____ Extracted data

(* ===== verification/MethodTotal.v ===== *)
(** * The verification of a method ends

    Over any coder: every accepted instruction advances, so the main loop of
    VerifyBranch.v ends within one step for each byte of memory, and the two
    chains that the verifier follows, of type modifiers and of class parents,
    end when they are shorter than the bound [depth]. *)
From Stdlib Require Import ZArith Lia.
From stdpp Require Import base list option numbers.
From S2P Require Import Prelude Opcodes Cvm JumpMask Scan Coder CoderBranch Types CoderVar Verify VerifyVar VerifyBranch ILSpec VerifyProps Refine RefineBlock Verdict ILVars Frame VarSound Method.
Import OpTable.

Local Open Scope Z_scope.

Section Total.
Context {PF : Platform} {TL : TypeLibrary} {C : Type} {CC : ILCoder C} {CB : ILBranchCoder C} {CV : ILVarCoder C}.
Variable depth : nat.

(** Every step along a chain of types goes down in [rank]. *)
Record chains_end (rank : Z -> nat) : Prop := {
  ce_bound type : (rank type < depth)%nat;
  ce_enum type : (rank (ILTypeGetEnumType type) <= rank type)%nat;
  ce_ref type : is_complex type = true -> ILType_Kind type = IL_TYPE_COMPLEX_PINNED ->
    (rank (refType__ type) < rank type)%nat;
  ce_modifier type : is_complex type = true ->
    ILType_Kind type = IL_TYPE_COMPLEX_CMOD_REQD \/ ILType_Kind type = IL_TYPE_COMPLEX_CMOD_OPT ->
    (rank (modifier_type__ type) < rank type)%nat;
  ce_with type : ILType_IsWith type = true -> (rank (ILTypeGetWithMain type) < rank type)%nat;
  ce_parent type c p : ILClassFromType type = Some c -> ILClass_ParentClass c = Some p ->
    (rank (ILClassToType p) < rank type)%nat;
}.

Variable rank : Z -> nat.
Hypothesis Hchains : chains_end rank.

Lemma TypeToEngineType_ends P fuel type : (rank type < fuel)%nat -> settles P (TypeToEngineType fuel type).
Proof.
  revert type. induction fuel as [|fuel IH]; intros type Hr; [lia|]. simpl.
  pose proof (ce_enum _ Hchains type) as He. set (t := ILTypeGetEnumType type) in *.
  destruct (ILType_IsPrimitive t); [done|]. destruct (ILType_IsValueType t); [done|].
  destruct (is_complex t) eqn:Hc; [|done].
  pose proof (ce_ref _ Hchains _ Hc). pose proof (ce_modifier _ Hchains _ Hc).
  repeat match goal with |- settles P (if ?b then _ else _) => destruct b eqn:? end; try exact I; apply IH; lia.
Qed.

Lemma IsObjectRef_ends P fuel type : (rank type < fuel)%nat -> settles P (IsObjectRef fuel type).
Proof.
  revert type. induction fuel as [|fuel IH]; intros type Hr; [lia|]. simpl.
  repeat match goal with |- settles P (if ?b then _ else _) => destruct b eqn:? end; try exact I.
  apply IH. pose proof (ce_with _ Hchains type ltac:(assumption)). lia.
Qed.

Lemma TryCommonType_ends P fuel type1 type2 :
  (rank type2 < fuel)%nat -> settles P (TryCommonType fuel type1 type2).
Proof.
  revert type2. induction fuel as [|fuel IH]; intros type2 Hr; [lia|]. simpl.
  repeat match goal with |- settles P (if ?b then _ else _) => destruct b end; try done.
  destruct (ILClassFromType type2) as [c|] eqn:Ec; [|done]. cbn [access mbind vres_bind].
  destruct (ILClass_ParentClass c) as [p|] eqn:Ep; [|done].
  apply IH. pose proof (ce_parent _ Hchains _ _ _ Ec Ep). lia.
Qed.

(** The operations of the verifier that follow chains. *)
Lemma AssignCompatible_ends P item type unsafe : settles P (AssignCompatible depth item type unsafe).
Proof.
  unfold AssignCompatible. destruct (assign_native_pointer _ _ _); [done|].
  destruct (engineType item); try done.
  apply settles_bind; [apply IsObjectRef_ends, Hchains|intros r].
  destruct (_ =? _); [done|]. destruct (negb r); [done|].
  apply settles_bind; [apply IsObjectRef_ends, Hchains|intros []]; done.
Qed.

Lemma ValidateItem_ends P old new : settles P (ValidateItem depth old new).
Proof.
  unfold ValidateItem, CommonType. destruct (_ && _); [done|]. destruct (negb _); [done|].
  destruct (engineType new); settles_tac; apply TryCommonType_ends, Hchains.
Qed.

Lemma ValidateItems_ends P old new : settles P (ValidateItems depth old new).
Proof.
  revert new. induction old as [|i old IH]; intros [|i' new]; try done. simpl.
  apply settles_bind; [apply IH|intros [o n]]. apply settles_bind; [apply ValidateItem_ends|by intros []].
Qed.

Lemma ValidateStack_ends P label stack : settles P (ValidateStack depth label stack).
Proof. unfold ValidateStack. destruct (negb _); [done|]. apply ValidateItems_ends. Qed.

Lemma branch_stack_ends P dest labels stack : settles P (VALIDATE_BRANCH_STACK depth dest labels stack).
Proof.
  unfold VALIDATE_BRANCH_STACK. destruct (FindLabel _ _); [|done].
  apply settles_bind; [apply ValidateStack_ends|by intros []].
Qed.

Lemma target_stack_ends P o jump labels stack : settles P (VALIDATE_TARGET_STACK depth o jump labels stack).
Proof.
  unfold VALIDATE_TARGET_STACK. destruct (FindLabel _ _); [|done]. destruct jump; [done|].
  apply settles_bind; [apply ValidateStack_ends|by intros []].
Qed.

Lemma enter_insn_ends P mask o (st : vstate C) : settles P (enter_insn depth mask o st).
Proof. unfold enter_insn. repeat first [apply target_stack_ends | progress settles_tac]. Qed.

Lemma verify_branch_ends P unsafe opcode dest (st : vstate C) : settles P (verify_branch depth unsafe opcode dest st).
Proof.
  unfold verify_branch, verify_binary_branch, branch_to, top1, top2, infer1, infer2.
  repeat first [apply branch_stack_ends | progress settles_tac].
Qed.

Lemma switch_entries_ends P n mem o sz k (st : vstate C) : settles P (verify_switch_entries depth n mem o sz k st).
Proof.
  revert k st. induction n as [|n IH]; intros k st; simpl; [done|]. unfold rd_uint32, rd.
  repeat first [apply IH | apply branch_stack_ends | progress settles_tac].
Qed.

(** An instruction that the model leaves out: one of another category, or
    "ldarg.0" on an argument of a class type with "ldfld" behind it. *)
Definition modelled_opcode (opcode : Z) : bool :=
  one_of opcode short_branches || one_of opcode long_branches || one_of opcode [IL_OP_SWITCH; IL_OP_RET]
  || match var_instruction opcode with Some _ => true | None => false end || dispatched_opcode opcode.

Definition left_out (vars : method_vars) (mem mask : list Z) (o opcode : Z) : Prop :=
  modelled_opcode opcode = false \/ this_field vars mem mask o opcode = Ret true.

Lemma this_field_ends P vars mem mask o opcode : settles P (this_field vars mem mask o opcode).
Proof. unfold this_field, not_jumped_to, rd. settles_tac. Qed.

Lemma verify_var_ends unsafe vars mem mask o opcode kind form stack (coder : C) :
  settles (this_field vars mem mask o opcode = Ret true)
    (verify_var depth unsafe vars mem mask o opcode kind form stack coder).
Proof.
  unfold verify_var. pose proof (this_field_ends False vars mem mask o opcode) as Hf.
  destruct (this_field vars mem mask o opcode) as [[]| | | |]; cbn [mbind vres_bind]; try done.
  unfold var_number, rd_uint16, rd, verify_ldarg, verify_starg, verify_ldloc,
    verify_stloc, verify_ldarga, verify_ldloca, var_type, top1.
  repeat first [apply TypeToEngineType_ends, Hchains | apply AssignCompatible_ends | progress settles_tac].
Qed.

________

▶ [Work required]
Exactly the lines running from the top of the records to the line that contains "destruct (is_complex t) eqn:Hc; [|done].", inclusive, must be set down, and nothing more.

▶ [Exercise solution]
(* ===== verification/MethodTotal.v ===== *)
(** * The verification of a method ends

    Over any coder: every accepted instruction advances, so the main loop of
    VerifyBranch.v ends within one step for each byte of memory, and the two
    chains that the verifier follows, of type modifiers and of class parents,
    end when they are shorter than the bound [depth]. *)
From Stdlib Require Import ZArith Lia.
From stdpp Require Import base list option numbers.
From S2P Require Import Prelude Opcodes Cvm JumpMask Scan Coder CoderBranch Types CoderVar Verify VerifyVar VerifyBranch ILSpec VerifyProps Refine RefineBlock Verdict ILVars Frame VarSound Method.
Import OpTable.

Local Open Scope Z_scope.

Section Total.
Context {PF : Platform} {TL : TypeLibrary} {C : Type} {CC : ILCoder C} {CB : ILBranchCoder C} {CV : ILVarCoder C}.
Variable depth : nat.

(** Every step along a chain of types goes down in [rank]. *)
Record chains_end (rank : Z -> nat) : Prop := {
  ce_bound type : (rank type < depth)%nat;
  ce_enum type : (rank (ILTypeGetEnumType type) <= rank type)%nat;
  ce_ref type : is_complex type = true -> ILType_Kind type = IL_TYPE_COMPLEX_PINNED ->
    (rank (refType__ type) < rank type)%nat;
  ce_modifier type : is_complex type = true ->
    ILType_Kind type = IL_TYPE_COMPLEX_CMOD_REQD \/ ILType_Kind type = IL_TYPE_COMPLEX_CMOD_OPT ->
    (rank (modifier_type__ type) < rank type)%nat;
  ce_with type : ILType_IsWith type = true -> (rank (ILTypeGetWithMain type) < rank type)%nat;
  ce_parent type c p : ILClassFromType type = Some c -> ILClass_ParentClass c = Some p ->
    (rank (ILClassToType p) < rank type)%nat;
}.

Variable rank : Z -> nat.
Hypothesis Hchains : chains_end rank.

Lemma TypeToEngineType_ends P fuel type : (rank type < fuel)%nat -> settles P (TypeToEngineType fuel type).
Proof.
  revert type. induction fuel as [|fuel IH]; intros type Hr; [lia|]. simpl.
  pose proof (ce_enum _ Hchains type) as He. set (t := ILTypeGetEnumType type) in *.
  destruct (ILType_IsPrimitive t); [done|]. destruct (ILType_IsValueType t); [done|].
  destruct (is_complex t) eqn:Hc; [|done].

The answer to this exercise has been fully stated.